Muy cerca de una
aldea en altura, con cataratas delgadas en la ladera de montaña, construcciones
antiguas, con techos angulados dirigidos al cosmos.
Me metí entre
cañas de bambú que no se doblaban, las cañas parecían un monte sin salida, me
asusté. Las cañas se fueron haciendo bajas y flexibles. Me regalaron una
sorpresa, un portón de dos hojas inmensas, todo tallado a mano. Ningún espacio
era idéntico a otro, había filas de soldados, batallas, bodas y nacimientos,
letras que desconocía. Tenía curiosidad y me colé por un costado.
Por fin
aparecieron personas, vestidas como en siglos anteriores y sonreían contentas
ante mi paso inseguro. Casi ni llevaba cosas, las fui dejando en el camino, lo
último que tiré fue la mochila y los botines. No sé cómo pude andar durante
tanto tiempo, con tantos kilos apoyados en mi espalda. Ellos hablaban en un
idioma desconocido y tranquilo. Yo contestaba en mi idioma, tenía miedo que se
ofendieran si me callaba. Bajaron de la ladera con camino acaracolado, unos
veinte monjes de túnicas rojas y anaranjadas.

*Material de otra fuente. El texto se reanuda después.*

(** The length field in the input is one of the three forms of its value. *)
Lemma frame_len_read b0 b1 inp len hdr :
  is_bytes (b1 :: inp) -> masked b1 = false ->
  frame_len (b0 :: b1 :: inp) b1 = Ret (Some (len, hdr)) ->
  exists ext rest, inp = ext ++ rest /\ length_form len (b1 :: ext) /\ hdr = 1 + zlen (b1 :: ext).
Proof.
  intros Hb Hm. unfold is_bytes in Hb. rewrite Forall_cons in Hb. destruct Hb as [Hb1 Hb].
  destruct (masked_false_small b1 Hb1 Hm) as [H7 _]. unfold is_byte in Hb1.
  unfold frame_len. rewrite H7.
  destruct (b1 =? 126) eqn:E1; [|destruct (b1 =? 127) eqn:E2]; bool_to_prop; subst.
  - destruct (_ <? 4) eqn:E; [done|]. bool_to_prop. rewrite !zlen_cons in E.
    destruct inp as [|x [|y inp]]; rewrite ?zlen_cons, ?zlen_nil in E; [lia..|].
    rewrite !span_at_cons_S, span_at_cons_0 by lia. cbn.
    rewrite !span_at_cons_S, span_at_cons_0 by lia. cbn. intros [= <- <-].
    decompose_Forall_hyps. unfold is_byte in *. rewrite lor_shiftl_add by lia.
    exists [x; y], inp. split_and!; [done| |done]. change (2 ^ 8) with 256.
    replace [x; y] with (be_bytes 2 (x * 256 + y)); [constructor; lia|].
    cbn [be_bytes app]. repeat f_equal; divmod_lia.
  - destruct (_ <? 10) eqn:E; [done|]. bool_to_prop.
    rewrite subspan_in by lia. cbn [mbind outcome_bind]. intros [= <- <-].
    rewrite !zlen_cons in E. change (slice _ 2 8) with (take 8 inp).
    exists (take 8 inp), (drop 8 inp). rewrite take_drop.
    assert (H8 : length (take 8 inp) = 8%nat) by (rewrite length_take; unfold zlen in E; lia).
    split_and!; [done| |rewrite zlen_cons; unfold zlen; rewrite H8; lia].
    replace (127 :: take 8 inp) with (127 :: be_bytes 8 (be64 (take 8 inp))).
    { constructor. apply be64_range. }
    f_equal. rewrite <- H8 at 1. apply be_bytes_be64; [by apply Forall_take|lia].
  - intros [= <- <-]. exists [], inp. split_and!; [done| |done]. constructor.
    destruct (masked_false_small b1 Hb1 Hm). lia.
Qed.

(** The inputs with such a length. *)
Definition wrapping_length (inp : list Z) : Prop :=
  exists b0 ext rest, inp = b0 :: 127 :: ext ++ rest /\ zlen ext = 8 /\
    rsv b0 = 0 /\ 2 ^ 64 - 10 <= be64 ext <= 2 ^ 64 - 2.

Lemma parse_frame_UB inp :
  is_bytes inp -> zlen inp < 2 ^ 64 -> parse_frame inp = UB <-> wrapping_length inp.
Proof.
  intros Hb Hz. split.
  - intros Hub.
    destruct (parse_frame_defined inp) as [(b0 & ext & rest & H)|(st & out & Heq)];
      [done|done| |congruence].
    exists b0, ext, rest. unfold dynamic_extent in H. split_and!; [apply H..|lia|lia].
  - intros (b0 & ext & rest & -> & He & Hr & Hbig).
    apply parse_frame_wrap; [done..|]. unfold dynamic_extent. lia.
Qed.

Lemma subspan_app_r (l1 l2 : list Z) k cnt :
  0 <= k -> subspan (l1 ++ l2) (zlen l1 + k) cnt = subspan l2 k cnt.
Proof.
  intros Hk. unfold subspan. rewrite zlen_app. pose proof (zlen_nonneg l1).
  replace (zlen l1 + zlen l2 - (zlen l1 + k)) with (zlen l2 - k) by lia.
  destruct (decide (0 <= k /\ _)); [rewrite decide_True by lia|by rewrite decide_False by lia].
  f_equal. unfold slice, zlen in *. by rewrite drop_app_ge by lia; do 2 f_equal; lia.
Qed.

Lemma subspan_split (l : list Z) cnt pl :
  subspan l 0 cnt = Ret pl ->
  exists rest, l = pl ++ rest /\ if cnt =? dynamic_extent then rest = [] else cnt = zlen pl.
Proof.
  unfold subspan. case_decide as H; [|done]. intros [= <-].
  exists (drop (Z.to_nat (if cnt =? dynamic_extent then zlen l - 0 else cnt)) l).
  unfold slice at 1. rewrite drop_0, take_drop. split; [done|].
  destruct (cnt =? dynamic_extent); [apply drop_ge; unfold zlen; lia|]. by rewrite zlen_slice by lia.
Qed.

Lemma subspan_app inp more off cnt pl :
  subspan inp off cnt = Ret pl ->
  subspan (inp ++ more) off cnt = Ret (if cnt =? dynamic_extent then pl ++ more else pl).
Proof.
  unfold subspan. pose proof (zlen_nonneg more). rewrite zlen_app.
  destruct (cnt =? dynamic_extent); (case_decide; [|done]); intros [= <-];
    (rewrite decide_True by lia); f_equal; unfold slice, zlen in *;
    rewrite drop_app_le by lia; [|by rewrite take_app_le by (rewrite length_drop; lia)].
  rewrite !take_ge by (rewrite ?length_app, length_drop; lia). done.
Qed.
End inversion.

(** ** Properties *)

(** C1: parsing the encoding of a server frame, whatever bytes follow it, yields
    exactly that frame and consumes exactly its encoding. *)
Theorem parse_frame_roundtrip (f : bool) (o : OpCode.t) (pl rest : list Z)
    (Ho : OpCode.nibble o) (Hpl : zlen pl < 2 ^ 64 - 10) :
  parse_frame (encode_frame f o pl ++ rest) =
    Ret (parse_status.ok,
         Some (mkParse (mkFrame o f pl (zlen pl)) (zlen (encode_frame f o pl)))).
Proof. by apply parse_encode. Qed.

Lemma parse_frame_roundtrip_witness :
  parse_frame (encode_frame true OpCode.text [72; 105] ++ [1; 2]) =
    Ret (parse_status.ok, Some (mkParse (mkFrame OpCode.text true [72; 105] 2) 4)).
Proof.
  apply (parse_frame_roundtrip true OpCode.text [72; 105] [1; 2]);
    vm_compute; repeat split; discriminate.
Defined.

(** C20: every strict prefix of an encoded frame is answered with [need_more] and
    leaves the output untouched, so a frame split over several reads is never
    misread. *)
Theorem parse_frame_strict_prefix (f : bool) (o : OpCode.t) (pl p q : list Z)
    (Ho : OpCode.nibble o) (Hpl : zlen pl < 2 ^ 64 - 10)
    (Hpq : encode_frame f o pl = p ++ q) (Hq : q <> []) :
  parse_frame p = Ret (parse_status.need_more, None).
Proof.
  assert (Hql : 0 < zlen q) by (destruct q; [done|rewrite zlen_cons; pose proof (zlen_nonneg q); lia]).
  destruct (decide (2 <= zlen p)) as [Hz|Hz]; cycle 1.
  { unfold parse_frame. by rewrite (proj2 (Z.ltb_lt _ _)) by lia. }
  destruct (zlen_2_inv p Hz) as (b0 & b1 & p' & ->).
  destruct (first_byte_fields f o Ho) as (Hr & _).
  pose proof (zlen_nonneg pl).
  destruct (frame_len_form (first_byte f o) (zlen pl) (encode_len (zlen pl)) pl)
    as (c1 & ext & He & Hm & Hlen); [apply encode_len_form; lia|].
  assert (Hlq : zlen (encode_frame f o pl) = zlen (b0 :: b1 :: p') + zlen q)
    by (rewrite Hpq; apply zlen_app).
  unfold encode_frame in Hpq, Hlq. rewrite He in Hpq.
  pose proof Hpq as [= <- <- Happ].
  rewrite parse_frame_header by done.
  destruct (frame_len_defined (first_byte f o :: c1 :: p') c1) as [r Hfl]. rewrite Hfl.
  destruct r as [[len hdr]|]; [|done]. cbn [mbind outcome_bind].
  pose proof (frame_len_app _ q _ _ Hfl) as Hfl'.
  rewrite <- Hpq in Hfl'. cbn [app] in Hfl'. rewrite Hlen in Hfl'. injection Hfl' as <- <-.
  rewrite zlen_cons, zlen_app in Hlq.
  pose proof (encode_len_range (zlen pl)).
  rewrite u64_small by lia. rewrite (proj2 (Z.ltb_lt _ _)) by lia. done.
Qed.

Lemma parse_frame_strict_prefix_witness :
  parse_frame [129; 2; 72] = Ret (parse_status.need_more, None).
Proof.
  apply (parse_frame_strict_prefix true OpCode.text [72; 105] [129; 2; 72] [105]);
    try reflexivity; vm_compute; repeat split; discriminate.
Defined.

(** C2: the inputs the parser accepts are exactly those that start with an
    unmasked frame, and the fields it reports re-encode to the bytes it read:
    FIN, no reserved bit, the opcode, the length in one of the three forms of
    RFC 6455 (the shortest is not required), the payload; [consumed] is the size
    of that encoding.  One length is special: 2^64-1 is accepted with the whole
    rest of the input as payload and [consumed] wrapped around to 9. *)
Theorem parse_frame_ok_iff (inp : list Z) (out : parse_output)
    (Hb : is_bytes inp) (Hz : zlen inp < 2 ^ 64) :
  parse_frame inp = Ret (parse_status.ok, Some out) <->
  exists lf rest,
    inp = first_byte (fin (frame out)) (op (frame out)) :: lf ++ payload (frame out) ++ rest /\
    OpCode.nibble (op (frame out)) /\ length_form (payload_len (frame out)) lf /\
    if payload_len (frame out) =? 2 ^ 64 - 1 then rest = [] /\ consumed out = 9
    else payload_len (frame out) = zlen (payload (frame out)) /\
         consumed out = 1 + zlen lf + zlen (payload (frame out)).
Proof.
  split.
  - intros Hp. destruct (parse_frame_ok_inv _ _ Hp)
      as (b0 & b1 & inp' & len & hdr & pl & -> & Hr & Hm & Hfl & Hs & Hu & [= ->]).
    cbn [frame payload consumed payload_len op fin].
    unfold is_bytes in Hb. rewrite Forall_cons in Hb. destruct Hb as [Hb0 Hb].
    destruct (first_byte_read b0 Hb0 Hr) as [-> Hnib].
    destruct (frame_len_read b0 b1 inp' len hdr Hb Hm Hfl) as (ext & tl & -> & Hlf & ->).
    destruct (length_form_range _ _ Hlf) as (Hlen & Hlz & H9).
    change (b0 :: b1 :: ext ++ tl) with ((b0 :: b1 :: ext) ++ tl) in Hs, Hz.
    rewrite <- (zlen_cons b0), <- (Z.add_0_r (zlen (b0 :: b1 :: ext))), subspan_app_r in Hs
      by (pose proof (zlen_nonneg tl); lia).
    apply subspan_split in Hs as (rest & -> & Hrest).
    exists (b1 :: ext), rest. split_and!; [done|done|done|]. fold dynamic_extent.
    destruct (len =? dynamic_extent) eqn:E; bool_to_prop; subst.
    + rewrite H9 by (vm_compute; discriminate). by split.
    + split; [done|]. rewrite zlen_app, zlen_cons, zlen_app in Hz. pose proof (zlen_nonneg rest).
      rewrite u64_small by lia. lia.
  - destruct out as [[o f pl len] n]. cbn [frame payload consumed payload_len op fin].
    intros (lf & rest & -> & Ho & Hlf & Hif).
    destruct (len =? 2 ^ 64 - 1) eqn:E; bool_to_prop; subst.
    + destruct Hif as [-> ->]. rewrite app_nil_r. by apply parse_form_rest.
    + destruct Hif as [-> ->]. rewrite zlen_cons, !zlen_app in Hz. pose proof (zlen_nonneg rest).
      destruct (length_form_range _ _ Hlf) as (_ & Hlz & H9).
      rewrite parse_form; [|done..|].
      * by rewrite zlen_cons, zlen_app, Z.add_assoc.
      * destruct (decide (2 ^ 63 <= zlen pl)); [specialize (H9 ltac:(done)); lia|lia].
Qed.

Lemma parse_frame_ok_iff_witness :
  (parse_frame [130; 126; 0; 1; 7; 9] =
     Ret (parse_status.ok, Some (mkParse (mkFrame OpCode.binary true [7] 1) 5))) /\
  (exists lf rest, [130; 1; 7; 9] = first_byte true OpCode.binary :: lf ++ [7] ++ rest /\
     OpCode.nibble OpCode.binary /\ length_form 1 lf /\ (1 = zlen [7] /\ 3 = 1 + zlen lf + zlen [7])).
Proof.
  split.
  - apply parse_frame_ok_iff; [apply (bool_decide_unpack _); vm_compute; exact I|reflexivity|].
    exists [126; 0; 1], [9]. split; [reflexivity|]. split; [split; [reflexivity|cbn; lia]|].
    split; [apply (form16 1); lia|]. split; reflexivity.
  - apply (parse_frame_ok_iff [130; 1; 7; 9] (mkParse (mkFrame OpCode.binary true [7] 1) 3));
      [apply (bool_decide_unpack _); vm_compute; exact I|reflexivity|reflexivity].
Defined.

(** What later bytes add to a parsed frame: nothing, unless its payload is "the
    rest of the input". *)
Definition extend (more : list Z) (out : parse_output) : parse_output :=
  let fr := frame out in
  mkParse (mkFrame (op fr) (fin fr)
             (if payload_len fr =? 2 ^ 64 - 1 then payload fr ++ more else payload fr)
             (payload_len fr))
          (consumed out).

(** Frames with a reserved bit or a mask bit are refused on their first two
    bytes, the reserved bits first, and with the output untouched. *)
Lemma parse_frame_rejects (b0 b1 : Z) (inp : list Z) :
  (rsv b0 <> 0 -> parse_frame (b0 :: b1 :: inp) = Ret (parse_status.bad_reserved, None)) /\
  (rsv b0 = 0 -> masked b1 = true ->
     parse_frame (b0 :: b1 :: inp) = Ret (parse_status.masked_server, None)).
Proof.
  pose proof (zlen_nonneg inp). unfold parse_frame.
  rewrite (proj2 (Z.ltb_ge _ _)) by (rewrite !zlen_cons; lia).
  rewrite span_at_cons_S, !span_at_cons_0 by lia. cbn [mbind outcome_bind].
  split.
  - intros Hr. by rewrite (proj2 (Z.eqb_neq _ _) Hr).
  - intros -> ->. done.
Qed.

Lemma parse_frame_refusal_app inp more st out :
  parse_frame inp = Ret (st, out) ->
  st = parse_status.masked_server \/ st = parse_status.bad_reserved ->
  parse_frame (inp ++ more) = Ret (st, extend more <$> out).
Proof.
  destruct (zlen inp <? 2) eqn:E0.
  { unfold parse_frame at 1. rewrite E0. intros [= <- <-] [?|?]; done. }
  bool_to_prop. destruct (zlen_2_inv inp E0) as (b0 & b1 & inp' & ->).
  rewrite <- !app_comm_cons. destruct (decide (rsv b0 = 0)) as [Hr|Hr]; cycle 1.
  { rewrite !(proj1 (parse_frame_rejects b0 b1 _) Hr). intros [= <- <-] _. done. }
  destruct (masked b1) eqn:Em.
  { rewrite !(proj2 (parse_frame_rejects b0 b1 _)) by done. intros [= <- <-] _. done. }
  rewrite parse_frame_header by done. unfold mbind, outcome_bind. intros Hp [?|?]; subst;
    repeat case_match; simplify_eq.
Qed.

(** C21: bytes that arrive later never change a decision of the parser: a frame
    that was parsed, a refusal for a reserved bit and a refusal for a mask bit
    stay what they were, with the same opcode, FIN flag, length and [consumed],
    and the same payload (which takes in the later bytes in one case only, the
    length 2^64-1 that means "the rest of the input"). *)
Theorem parse_frame_stable (inp more : list Z) (st : parse_status.t) (out : option parse_output)
    (Hp : parse_frame inp = Ret (st, out)) (Hst : st <> parse_status.need_more) :
  parse_frame (inp ++ more) = Ret (st, extend more <$> out).
Proof.
  destruct st; [|done|by apply parse_frame_refusal_app; [|auto]..].
  destruct (parse_frame_ok_inv _ _ Hp)
    as (b0 & b1 & inp' & len & hdr & pl & -> & Hr & Hm & Hfl & Hs & Hu & ->).
  rewrite <- !app_comm_cons. rewrite parse_frame_header by done.
  rewrite !app_comm_cons, (frame_len_app _ more _ _ Hfl). cbn [mbind outcome_bind].
  pose proof (zlen_nonneg more).
  rewrite (proj2 (Z.ltb_ge _ _)) by (rewrite zlen_app; lia).
  by rewrite (subspan_app _ more _ _ _ Hs).
Qed.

Traían una mandarina cada uno y
las pelaban dejando pedacitos de cáscara, para poder retornar, un testimonio en
el ascenso.
El más viejo,
que tenía doscientos años, era el consultor de todos los monjes. Él les ponía
límites a distintas problemáticas. Tenía como instrumento, un ábaco de uvas,
había momentos que sacaba alguna y la comía pelada con dedicación.
Con doscientos
años el ábaco se le hacía complejo. Antes de morir, las comió todas. Después se
encerró en una casa de hornero y reencarnó en doscientas parras. El más joven
heredó el trabajo de consultor. La única mujer era yo. Me senté en una piedra y
pude ver el paisaje de montañas finas y altas y las cataratas angostas le
dibujaban hilos de plata.
Vino el
consultor joven y hablando con gestos, señaló que no podía permanecer una
mujer. Era una tentación prohibida para tantos monjes. Dio media vuelta con la
cabeza inclinada y manos unidas, señaló mi salida con una sonrisa. Las puertas
talladas estaban abiertas y en un costado mi mochila, con la ropa lavada y
alimentos en un recipiente de cobre. Cuando quise agradecer las puertas estaban
cerradas.
Me asombró la
cercanía de una ruta, subí a un taxi, que en el vidrio trasero, tenía impreso
el paisaje que conocí. No le di importancia, porque recién había abierto los
ojos y entre dormida vi una cartera en lugar de la mochila. Giré mi cabeza y
allí estaba el paisaje donde estuve, yo sentada en una piedra, me saludé con
bonhomía. De a poco cerré los ojos y me dormí de nuevo, el chofer me despertó:
—Aquí es la
dirección que me dio Ud, tenga cuidado, porque los semáforos no andan.